▶ [REQUIRED ACTION]: Extract the lines from the first line of the records below through the line containing "such invariants. *)", inclusive, and reproduce them exactly as written.

(Stored items)
******

(* ===== verification/Walk.v ===== *)
(** * Every program of the service, action by action

    For an invariant that does not look at files and messages, and at objects only
    as far as manifests are concerned, everything up to the assembly of a document
    is harmless.  One walk through the programs serves all such invariants. *)
From S2P Require Import Prelude PyStr Effects Rely Quiet Utf8 Json Database Config World Db Jobstore.
From S2P Require Import Files Chunker Storage Taskqueue Converter Pagination Worker Api Deployment.

(** An object that is not a manifest. *)
Definition no_manifest (k : pystr) : Prop := ∀ D, manifest_key D ≠ k.

Lemma source_no_manifest h : no_manifest (source_key h).
Proof. intros D. discriminate. Qed.
Lemma part_no_manifest D i : no_manifest (part_key D i).
Proof. intros D'. discriminate. Qed.
Lemma page_no_manifest D i : no_manifest (page_key D i).
Proof. intros D'. apply manifest_page_ne. Qed.

(** Such an invariant. *)
Class Everyday {S B} `{ObjectStore S} (harmless : world S B → world S B → Prop)
    `{!Harmless harmless} : Prop := {
  harmless_same : ∀ w w', w_db w' = w_db w → w_s3 w' = w_s3 w → harmless w w';
  harmless_put : ∀ w k b fs, no_manifest k → harmless w (set_s3 (s3_put k b (w_s3 w)) fs w);
  quiet_create : ∀ ts J D h url ranges use_llm db db',
    create_job_sql ts J D h url ranges use_llm db = inr (tt, db') → quiet db db';
}.

Section walk.
Context {S B : Type} `{ObjectStore S} `{Broker B} `{Externals} `{Codecs}.
Context (cfg : config) (api_key : option pystr) (liveness_file : pystr).
#[local] Abbreviation world := (world S B).
Context (harmless : world → world → Prop) `{!Harmless harmless} `{!Everyday harmless}.

(** Files and messages do not matter at all. *)
Lemma harmless_files {R} (f : world → (exn + R) * world) :
  (∀ w, w_db (f w).2 = w_db w ∧ w_s3 (f w).2 = w_s3 w) → guarantee harmless (io f).
Proof. intros Hf. apply guarantee_io. intros w. by apply harmless_same; apply Hf. Qed.

Lemma harmless_touch {R} (f : world → R * world) :
  (∀ w, w_db (f w).2 = w_db w) → (∀ w, w_s3 (f w).2 = w_s3 w) → guarantee harmless (act f).
Proof. intros Hd Hs. apply guarantee_act. intros w. by apply harmless_same. Qed.

Lemma harmless_mq_call {R} (f : B → exn + R * B) : guarantee harmless (mq_call f).
Proof. by apply guarantee_mq_call; intros; apply harmless_same. Qed.
#[local] Hint Resolve harmless_mq_call : harmless.

Section host.
Context (host : pystr).

Lemma harmless_create_job J D h url ranges use_llm :
  guarantee harmless (create_job host J D h url ranges use_llm).
Proof.
  unfold create_job. harmless_prog. apply (harmless_transaction host harmless).
  intros db [] db'. apply quiet_create.
Qed.
#[local] Hint Resolve harmless_create_job : harmless.

(** *** Files *)
Lemma harmless_write_file path d : guarantee harmless (write_file host path d).
Proof. by apply harmless_touch. Qed.
Lemma harmless_append_file path d : guarantee harmless (append_file host path d).
Proof. by apply harmless_touch. Qed.
Lemma harmless_remove_file path : guarantee harmless (remove_file host path).
Proof. apply harmless_files. intros w. by destruct (w_files w !! (host, path)). Qed.
Lemma harmless_utime path : guarantee harmless (utime host path).
Proof. apply harmless_files. intros w. by destruct (w_files w !! (host, path)). Qed.
Lemma harmless_rename src dst : guarantee harmless (rename host src dst).
Proof. apply harmless_files. intros w. by destruct (w_files w !! (host, src)). Qed.
Lemma harmless_mkstemp dir suffix : guarantee harmless (mkstemp host dir suffix).
Proof. by apply harmless_touch. Qed.
#[local] Hint Resolve harmless_write_file harmless_append_file harmless_remove_file harmless_utime
  harmless_rename harmless_mkstemp : harmless.
Lemma harmless_remove_if_exists path : guarantee harmless (remove_if_exists host path).
Proof. unfold remove_if_exists. harmless_prog. Qed.
Lemma harmless_extract_pages src start end_ out :
  guarantee harmless (extract_pages host src start end_ out).
Proof. unfold extract_pages. harmless_prog. Qed.
Lemma harmless_write_blocks url path written blocks :
  guarantee harmless (write_blocks host cfg url path written blocks).
Proof.
  revert written. induction blocks as [|[e|[|c d]] rest IH]; intros written; cbn [write_blocks];
    harmless_prog; apply IH.
Qed.
#[local] Hint Resolve harmless_remove_if_exists harmless_extract_pages harmless_write_blocks : harmless.
Lemma harmless_download url : guarantee harmless (download host cfg url).
Proof. unfold download. harmless_prog. Qed.
#[local] Hint Resolve harmless_download : harmless.

(** *** storage.py *)
Lemma harmless_put_object k b : no_manifest k → guarantee harmless (put_object k b).
Proof.
  intros Hk. apply guarantee_s3_call; [intros; by apply harmless_same|]. intros w fs r s.
  destruct (s3_bucket (w_s3 w)); [|done]. intros [= _ <-]. by apply harmless_put.
Qed.
Lemma harmless_get_source h path : guarantee harmless (get_source host h path).
Proof.
  apply guarantee_get_source; [intros; by apply harmless_same|intros; harmless_prog..].
Qed.
Lemma harmless_put_part D i md : guarantee harmless (put_part D i md).
Proof. unfold put_part. harmless_prog. apply harmless_put_object, part_no_manifest. Qed.
Lemma harmless_put_source h path : guarantee harmless (put_source host h path).
Proof. unfold put_source. harmless_prog. apply harmless_put_object, source_no_manifest. Qed.
#[local] Hint Resolve harmless_get_source harmless_put_part harmless_put_source : harmless.

(** *** taskqueue.py *)
Lemma harmless_connect : guarantee harmless (connect host cfg).
Proof. unfold connect, declare. harmless_prog; by apply harmless_touch. Qed.
#[local] Hint Resolve harmless_connect : harmless.
Lemma harmless_publish_bodies ex key bodies : guarantee harmless (publish_bodies host cfg ex key bodies).
Proof. unfold publish_bodies, channel, basic_publish. harmless_prog. Qed.
#[local] Hint Resolve harmless_publish_bodies : harmless.
Lemma harmless_publish_with ex key bodies :
  guarantee harmless (publish_with_reconnect host cfg ex key bodies).
Proof. unfold publish_with_reconnect. harmless_prog. Qed.
#[local] Hint Resolve harmless_publish_with : harmless.
Lemma harmless_publish tasks : guarantee harmless (publish host cfg tasks).
Proof. unfold publish. harmless_prog. Qed.
Lemma harmless_publish_retry task : guarantee harmless (publish_retry host cfg task).
Proof. unfold publish_retry. harmless_prog. Qed.
Lemma harmless_publish_failed task e : guarantee harmless (publish_failed host cfg task e).
Proof. unfold publish_failed. harmless_prog. Qed.
#[local] Hint Resolve harmless_publish harmless_publish_retry harmless_publish_failed : harmless.

(** *** worker.py, before the assembly *)
Lemma harmless_touch_liveness : guarantee harmless (touch_liveness host liveness_file).
Proof. apply guarantee_ignore_os_error. harmless_prog. Qed.
#[local] Hint Resolve harmless_touch_liveness : harmless.
Lemma harmless_prune max_bytes : guarantee harmless (prune_source_cache host cfg max_bytes).
Proof. apply guarantee_prune; [intros w; by apply harmless_same|]. intros path. harmless_prog. Qed.
#[local] Hint Resolve harmless_prune : harmless.
Lemma harmless_fetch_source h : guarantee harmless (fetch_source host cfg h).
Proof. unfold fetch_source. harmless_prog. Qed.
#[local] Hint Resolve harmless_fetch_source : harmless.
Lemma harmless_convert_range h start end_ use_llm :
  guarantee harmless (convert_range host cfg api_key h start end_ use_llm).
Proof. unfold convert_range. harmless_prog. Qed.
Lemma harmless_handle_failure task e : guarantee harmless (handle_failure host cfg task e).
Proof. unfold handle_failure. harmless_prog. Qed.
#[local] Hint Resolve harmless_convert_range harmless_handle_failure : harmless.

(** *** The API *)
Lemma harmless_submit job_id url use_llm : guarantee harmless (submit host cfg job_id url use_llm).
Proof. unfold submit, cached_payload, first_page_payload. harmless_prog. Qed.
#[local] Hint Resolve harmless_submit : harmless.
Lemma harmless_submit_request job_id request : guarantee harmless (submit_request host cfg job_id request).
Proof. unfold submit_request. harmless_prog. Qed.
#[local] Hint Resolve harmless_submit_request : harmless.

Lemma harmless_answer e : guarantee harmless (answer host cfg e).
Proof.
  destruct e as [job_id fuel request|job_id request|job_id|doc_id page]; cbn [answer].
  - unfold convert_endpoint, completed_job_payload, first_page_payload.
    apply guarantee_bind; [apply harmless_submit_request|]. intros [refusal|[payload|J D n]]; [done|done|].
    apply guarantee_bind; [by apply (harmless_wait host harmless)|]. intros j. harmless_prog.
  - unfold async_convert_endpoint. harmless_prog.
  - unfold get_job_endpoint, job_payload. harmless_prog.
  - unfold get_page_endpoint. harmless_prog.
Qed.

Lemma harmless_readyz : guarantee harmless (readyz host cfg).
Proof. unfold readyz, Db.health, Taskqueue.health. harmless_prog. Qed.
End host.
End walk.

#[export] Hint Resolve harmless_mq_call harmless_create_job harmless_remove_if_exists harmless_download
  harmless_put_part harmless_put_source harmless_connect harmless_publish harmless_convert_range
  harmless_handle_failure harmless_touch_liveness harmless_submit_request harmless_answer
  harmless_readyz : harmless.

******

▶ [SOLUTION BELOW]:
(* ===== verification/Walk.v ===== *)
(** * Every program of the service, action by action

    For an invariant that does not look at files and messages, and at objects only
    as far as manifests are concerned, everything up to the assembly of a document
    is harmless.  One walk through the programs serves all such invariants. *)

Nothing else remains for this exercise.